Experimental and clinical studies have shown that human breast cancer is an angiogenesis-dependent neoplasm. In fact, several authors have demonstrated that the determination in primary tumors of the degree of vascularization (microvessel counts) as well as of some angiogenic peptides is of prognostic value. However, which are the most important mediators of angiogenesis and their relationship with other relevant biological markers needs further investigation. In the series of 260 women with node-negative breast cancer (NNBC) on which we previously assessed vascular endothelial growth factor (VEGF), we have now also determined thymidine phosphorylase (TP) protein as well as p53 protein and Cathepsin-D cytosolic levels using immunometric methods. The median concentrations of TP, p53 and Cathepsin-D were 105.4 U/mg (range 1.2-843.1), 0.22 ng/mg (range 0.0-41.65) and 33.80 nmol/mg (range 4.20-216.0), respectively.
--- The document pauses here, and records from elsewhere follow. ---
Lemma finishCompleteTier2_published linked registered stubbed block c :
  hasTier2_ c = true →
  finishCompleteTier2 linked registered stubbed block c = None.
Proof.
  intros Hp. unfold finishCompleteTier2, step. rewrite Hp. simpl.
  by destruct (linked && registered && stubbed).
Qed.

Lemma finishAll_once calls : ∀ c oks c',
  finishAll calls c = Some (oks, c') → (countTrue oks ≤ 1)%nat.
Proof.
  induction calls as [| [[[linked registered] stubbed] block] rest IH];
    intros c oks c'; simpl.
  - intros [= <- <-]. simpl. lia.
  - destruct (finishCompleteTier2 _ _ _ _ c) as [[ok c1] |] eqn:Hcall;
      simpl; [| done].
    destruct (finishAll rest c1) as [[oks1 c2] |] eqn:Hrest; simpl; [| done].
    intros [= <- <-]. destruct ok.
    + apply finishCompleteTier2_true in Hcall as (Hc & Hc1 & _).
      destruct rest as [| [[[l2 r2] s2] b2] rest'].
      * simpl in Hrest. injection Hrest as <- <-. simpl. lia.
      * simpl in Hrest.
        by rewrite finishCompleteTier2_published in Hrest.
    + apply finishCompleteTier2_false in Hcall as ->.
      apply IH in Hrest. simpl. lia.
Qed.

(** C3. Along every run of the protocol's transitions the state of
    [(tier2_, hasTier2_)] only moves forward through Absent, Building,
    Published; [hasTier2_] goes from [false] to [true] at most once, and
    exactly as often as the run publishes; once it is [true] no transition
    exists any more, so it is never reset and [tier2_] is never written
    again; and of any run of [finishCompleteTier2] calls at most one
    returns [true]. *)
Theorem tier2_handshake (trs : list transition) c states :
  trace trs c = Some states →
  StronglySorted
    (λ a b, (rank (tier2State a) < rank (tier2State b))%nat) states ∧
  (rises (hasTier2_ <$> states) ≤ 1)%nat ∧
  rises (hasTier2_ <$> states)
    = publications trs ∧
  (∀ (i : nat) a, states !! i = Some a → hasTier2_ a = true →
     states !! S i = None ∧ ∀ tr, step tr a = None) ∧
  (∀ calls oks c', finishAll calls c = Some (oks, c') →
     (countTrue oks ≤ 1)%nat).
Proof.
  intros Htr.
  destruct (trace_ordered _ _ _ Htr) as [Hsorted _].
  destruct (trace_rises _ _ _ Htr) as [Hr Hle].
  split_and!; [done | lia | done | |].
  - intros i a Ha Hp. split; [| intros tr; by apply published_final].
    destruct (states !! S i) as [b |] eqn:Hb; [| done].
    assert (rank (tier2State a) < rank (tier2State b))%nat as Hlt.
    { clear -Hsorted Ha Hb. revert i Ha Hb.
      induction Hsorted as [| x l Hs IH Hx]; intros i Ha Hb; [done |].
      destruct i as [| i]; simpl in *.
      - injection Ha as <-. rewrite Forall_forall in Hx. apply Hx.
        apply list_elem_of_lookup. eauto.
      - by apply (IH i). }
    unfold tier2State in Hlt. rewrite Hp in Hlt. simpl in Hlt.
    destruct (hasTier2_ b); [simpl in Hlt; lia |].
    destruct (tier2_ b =? 0); simpl in Hlt; lia.
  - intros calls oks c' Hrun. by apply finishAll_once in Hrun.
Qed.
We found that TP concentrations were associated with Cathepsin-D and p53, but not with VEGF. VEGF (p < 0.0001) and p53 (p = 0.03 and p = 0.012, respectively) were found to be statistically significant prognostic variables for both relapse-free survival (RFS) and overall survival in univariate analysis. Conversely, TP and Cathepsin-D levels did not correlate with prognosis. In multivariate analysis for RFS, VEGF levels (p < 0.0001), TP levels (p = 0.050) and their first-order interaction terms (p = 0.027) were statistically significant prognostic indicators. Cathepsin-D and p53 protein levels did not retain significance in the model inclusive of all the above variables. The predictive capability of the complete model was satisfactory (Harrell c statistic = 0.72). Moreover, these results suggest a possible potentiation of the capability of predicting the likelihood of recurrence by the co-determination of TP and VEGF. The probability of recurrence was particularly high in the patients with primary tumors characterized by elevated levels of both angiogenic factors. This is the first study showing in vivo that two different angiogenic peptides concur in the progression of human breast cancer. The biology and possible therapeutic implications of this observation are discussed.